Download or read book The Cambridge Plot written by Suzette A. Hill and published by Allison & Busby Ltd. This book was released on 2018-07-19 with total page 261 pages. Available in PDF, EPUB and Kindle. Book excerpt: Rosy Gilchrist and her hesitant sidekicks, Felix Smythe and Professor Cedric Dillworthy, are visiting Cambridge: Rosy to attend a Newnham reunion, and Felix and Cedric to attend preparations for the unveiling of a statue of the latter's old tutor. But plans for the statue are far from set in stone, and the meddling Gloria Biggs-Boothby is determined to see it created by another artist. It's inconvenient, then, when he turns up dead.As Rosy and her associates become increasingly embroiled in events, they face a number of teasing questions: is the deaf and frail Emeritus Prof. Aldous Phipps quite as benign as he seems? Is the Bursar a secret misogynist with a rooted aversion to large women (e.g. to Gloria)? And who is the unwitting husband that Dr John Smithers is so busy cuckolding?
Download or read book Mindf ck written by Christopher Wylie and published by Random House. This book was released on 2019-10-08 with total page 290 pages. Available in PDF, EPUB and Kindle. Book excerpt: For the first time, the Cambridge Analytica whistleblower tells the inside story of the data mining and psychological manipulation behind the election of Donald Trump and the Brexit referendum, connecting Facebook, WikiLeaks, Russian intelligence, and international hackers. “Mindf*ck demonstrates how digital influence operations, when they converged with the nasty business of politics, managed to hollow out democracies.”—The Washington Post Mindf*ck goes deep inside Cambridge Analytica’s “American operations,” which were driven by Steve Bannon’s vision to remake America and fueled by mysterious billionaire Robert Mercer’s money, as it weaponized and wielded the massive store of data it had harvested on individuals—in excess of 87 million—to disunite the United States and set Americans against each other. Bannon had long sensed that deep within America’s soul lurked an explosive tension. Cambridge Analytica had the data to prove it, and in 2016 Bannon had a presidential campaign to use as his proving ground. Christopher Wylie might have seemed an unlikely figure to be at the center of such an operation. Canadian and liberal in his politics, he was only twenty-four when he got a job with a London firm that worked with the U.K. Ministry of Defense and was charged putatively with helping to build a team of data scientists to create new tools to identify and combat radical extremism online. In short order, those same military tools were turned to political purposes, and Cambridge Analytica was born. Wylie’s decision to become a whistleblower prompted the largest data-crime investigation in history. His story is both exposé and dire warning about a sudden problem born of very new and powerful capabilities. It has not only laid bare the profound vulnerabilities—and profound carelessness—in the enormous companies that drive the attention economy, it has also exposed the profound vulnerabilities of democracy itself. What happened in 2016 was just a trial run. Ruthless actors are coming for your data, and they want to control what you think.

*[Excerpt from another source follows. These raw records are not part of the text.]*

(** The tables of [data/colors.ts]. *)
Variable COLOR_NAMES : list (string * string).
Variable HUE_FAMILIES : list (string * (float * float)).
Variable LIGHTNESS_MODIFIERS : list (float * float * string).
Variable CHROMA_MODIFIERS : list (float * float * string).

(** *** color/convert.ts *)

Definition srgbToLinear (c : float) : float :=
  let c := (c / 255)%float in
  if (c <=? 0.04045)%float then (c / 12.92)%float
  else Math_pow ((c + 0.055) / 1.055)%float 2.4%float.

Definition linearToSrgb (c : float) : float :=
  let clamped := Math_max 0 (Math_min 1 c) in
  if (clamped <=? 0.0031308)%float then Math_round (clamped * 12.92 * 255)
  else Math_round ((1.055 * Math_pow clamped (1 / 2.4) - 0.055) * 255).

Definition rgbaToOklab (rgba : RGBA) : OKLab :=
  let r := srgbToLinear (rgba_r rgba) in
  let g := srgbToLinear (rgba_g rgba) in
  let b := srgbToLinear (rgba_b rgba) in
  let l_ := (0.4122214708 * r + 0.5363325363 * g + 0.0514459929 * b)%float in
  let m_ := (0.2119034982 * r + 0.6806995451 * g + 0.1073969566 * b)%float in
  let s_ := (0.0883024619 * r + 0.2817188376 * g + 0.6299787005 * b)%float in
  let l := Math_cbrt l_ in
  let m := Math_cbrt m_ in
  let s := Math_cbrt s_ in
  mkOKLab
    (0.2104542553 * l + 0.793617785 * m - 0.0040720468 * s)
    (1.9779984951 * l - 2.428592205 * m + 0.4505937099 * s)
    (0.0259040371 * l + 0.7827717662 * m - 0.808675766 * s).

Definition oklabToRgba (oklab : OKLab) (alpha : float) : RGBA :=
  let l_ := (lab_L oklab + 0.3963377774 * lab_a oklab + 0.2158037573 * lab_b oklab)%float in
  let m_ := (lab_L oklab - 0.1055613458 * lab_a oklab - 0.0638541728 * lab_b oklab)%float in
  let s_ := (lab_L oklab - 0.0894841775 * lab_a oklab - 1.291485548 * lab_b oklab)%float in
  let l := (l_ * l_ * l_)%float in
  let m := (m_ * m_ * m_)%float in
  let s := (s_ * s_ * s_)%float in
  let r := (4.0767416621 * l - 3.3077115913 * m + 0.2309699292 * s)%float in
  let g := (-1.2684380046 * l + 2.6097574011 * m - 0.3413193965 * s)%float in
  let b := (-0.0041960863 * l - 0.7034186147 * m + 1.707614701 * s)%float in
  mkRGBA (linearToSrgb r) (linearToSrgb g) (linearToSrgb b) alpha.

Definition oklabToOklch (oklab : OKLab) : OKLCH :=
  let C := Math_sqrt (lab_a oklab * lab_a oklab + lab_b oklab * lab_b oklab) in
  let h := (Math_atan2 (lab_b oklab) (lab_a oklab) * 180 / Math_PI)%float in
  let h := if (h <? 0)%float then (h + 360)%float else h in
  mkOKLCH (lab_L oklab) C h.

Definition oklchToOklab (oklch : OKLCH) : OKLab :=
  let hRad := (lch_h oklch * Math_PI / 180)%float in
  mkOKLab (lch_L oklch) (lch_C oklch * Math_cos hRad) (lch_C oklch * Math_sin hRad).

Definition normalizeColor (input : string) : Result NormalizedColor :=
  match parseColor input with
  | None => Throw ("Invalid color format: " ++ input)
  | Some rgba =>
      let hex := rgbaToHex rgba in
      let hsla := rgbaToHsla rgba in
      let oklab := rgbaToOklab rgba in
      let oklch := oklabToOklch oklab in
      Ok (mkNormalizedColor input rgba hex hsla oklab oklch)
  end.

(** *** color/contrast.ts *)

Definition srgbToLuminanceChannel (c : float) : float :=
  let srgb := (c / 255)%float in
  if (srgb <=? 0.03928)%float then (srgb / 12.92)%float
  else Math_pow ((srgb + 0.055) / 1.055)%float 2.4%float.

Definition getRelativeLuminance (rgba : RGBA) : float :=
  let r := srgbToLuminanceChannel (rgba_r rgba) in
  let g := srgbToLuminanceChannel (rgba_g rgba) in
  let b := srgbToLuminanceChannel (rgba_b rgba) in
  (0.2126 * r + 0.7152 * g + 0.0722 * b)%float.

Definition getContrastRatio (color1 color2 : RGBA) : float :=
  let l1 := getRelativeLuminance color1 in
  let l2 := getRelativeLuminance color2 in
  let lighter := Math_max l1 l2 in
  let darker := Math_min l1 l2 in
  ((lighter + 0.05) / (darker + 0.05))%float.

Download or read book The Origins of the English Marriage Plot written by Lisa O'Connell and published by Cambridge University Press. This book was released on 2019-07-11 with total page 321 pages. Available in PDF, EPUB and Kindle. Book excerpt: Examines how and why marriage plots became the English novel's most popular form in the eighteenth century. This book will be of interest to students and researchers of eighteenth and early nineteenth-century English literature and culture as well as feminist literary history.

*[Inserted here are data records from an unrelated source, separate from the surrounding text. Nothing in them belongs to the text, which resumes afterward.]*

(** Neither parser runs out of fuel when the fuel exceeds twice the
    length of the input, and each consumes some of its input. *)
Lemma parse_fuel f :
  (forall s, 2 * length s < f -> fine (length s) (parse_value f s))
  /\ (forall s, 2 * length s + 1 < f ->
                fine (length s) (parse_elements f s))
  /\ (forall s, 2 * length s + 1 < f ->
                fine (length s) (parse_members f s)).
Proof.
  induction f as [|f (IHv & IHe & IHm)].
  - repeat split; intros s H; lia.
  - repeat split; intros s Hf.
    + cbn [parse_value]. pose proof (skip_ws_length s) as Hs.
      destruct (skip_ws s) as [|c r] eqn:Es; [exact I|].
      cbn [length] in Hs.
      destruct (N.eqb c lbrace).
      { pose proof (skip_ws_length r) as Hr.
        destruct (skip_ws r) as [|c' r']; [exact I|]. cbn [length] in Hr.
        destruct (N.eqb c' rbrace); [cbn [fine]; lia|].
        apply fine_bind.
        - apply (fine_weaken (length r)); [lia | apply IHm; lia].
        - intros ms rest Hlt. exact Hlt. }
      destruct (N.eqb c lbracket).
      { pose proof (skip_ws_length r) as Hr.
        destruct (skip_ws r) as [|c' r']; [exact I|]. cbn [length] in Hr.
        destruct (N.eqb c' rbracket); [cbn [fine]; lia|].
        apply fine_bind.
        - apply (fine_weaken (length r)); [lia | apply IHe; lia].
        - intros vs rest Hlt. exact Hlt. }
      destruct (N.eqb c dquote).
      { destruct (lex_string r) as [[str rest]|] eqn:El; [|exact I].
        apply lex_string_length in El. cbn [fine]. lia. }
      apply (fine_weaken (length (c :: r)));
        [cbn [length]; lia | apply lex_literal_fine; discriminate].
    + cbn [parse_elements]. apply fine_bind; [apply IHv; lia|].
      intros v rest Hlt. pose proof (skip_ws_length rest) as Hr.
      destruct (skip_ws rest) as [|c r]; [exact I|]. cbn [length] in Hr.
      destruct (N.eqb c comma).
      { apply fine_bind.
        - apply (fine_weaken (length r)); [lia | apply IHe; lia].
        - intros vs rest' Hlt'. exact Hlt'. }
      destruct (N.eqb c rbracket); [cbn [fine]; lia | exact I].
    + cbn [parse_members]. pose proof (skip_ws_length s) as Hs.
      destruct (skip_ws s) as [|q r]; [exact I|]. cbn [length] in Hs.
      destruct (N.eqb q dquote); [|exact I].
      destruct (lex_string r) as [[key r1]|] eqn:El; [|exact I].
      apply lex_string_length in El.
      pose proof (skip_ws_length r1) as Hr1.
      destruct (skip_ws r1) as [|c r2]; [exact I|]. cbn [length] in Hr1.
      destruct (N.eqb c colon); [|exact I].
      apply fine_bind.
      { apply (fine_weaken (length r2)); [lia | apply IHv; lia]. }
      intros v rest Hlt. pose proof (skip_ws_length rest) as Hr.
      destruct (skip_ws rest) as [|c' r3]; [exact I|]. cbn [length] in Hr.
      destruct (N.eqb c' comma).
      { apply fine_bind.
        - apply (fine_weaken (length r3)); [lia | apply IHm; lia].
        - intros ms rest' Hlt'. exact Hlt'. }
      destruct (N.eqb c' rbrace); [cbn [fine]; lia | exact I].
Qed.

(** [JSON.parse] never stops for lack of fuel: a failure of [parse] is
    a syntax error of the text. *)
Lemma parse_fuel_enough text :
  parse_value (2 * length text + 1) text <> OutOfFuel.
Proof.
  destruct (parse_fuel (2 * length text + 1)) as (Hv & _).
  specialize (Hv text ltac:(lia)). intros E. rewrite E in Hv. exact Hv.
Qed.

Download or read book The Cambridge Companion to Narrative written by David Herman and published by Cambridge University Press. This book was released on 2007-07-19 with total page 19 pages. Available in PDF, EPUB and Kindle. Book excerpt: The Cambridge Companion to Narrative provides a unique and valuable overview of current approaches to narrative study. An international team of experts explores ideas of storytelling and methods of narrative analysis as they have emerged across diverse traditions of inquiry and in connection with a variety of media, from film and television, to storytelling in the 'real-life' contexts of face-to-face interaction, to literary fiction. Each chapter presents a survey of scholarly approaches to topics such as character, dialogue, genre or language, shows how those approaches can be brought to bear on a relatively well-known illustrative example, and indicates directions for further research. Featuring a chapter reviewing definitions of narrative, a glossary of key terms and a comprehensive index, this is an essential resource for both students and scholars in many fields, including language and literature, composition and rhetoric, creative writing, jurisprudence, communication and media studies, and the social sciences.
Download or read book Mindf ck written by Christopher Wylie and published by . This book was released on 2020 with total page 0 pages. Available in PDF, EPUB and Kindle. Book excerpt: From whistleblower Christopher Wylie, the definitive story of the Brexit coup, the making of Bannon's America, and an ongoing crime against democracy.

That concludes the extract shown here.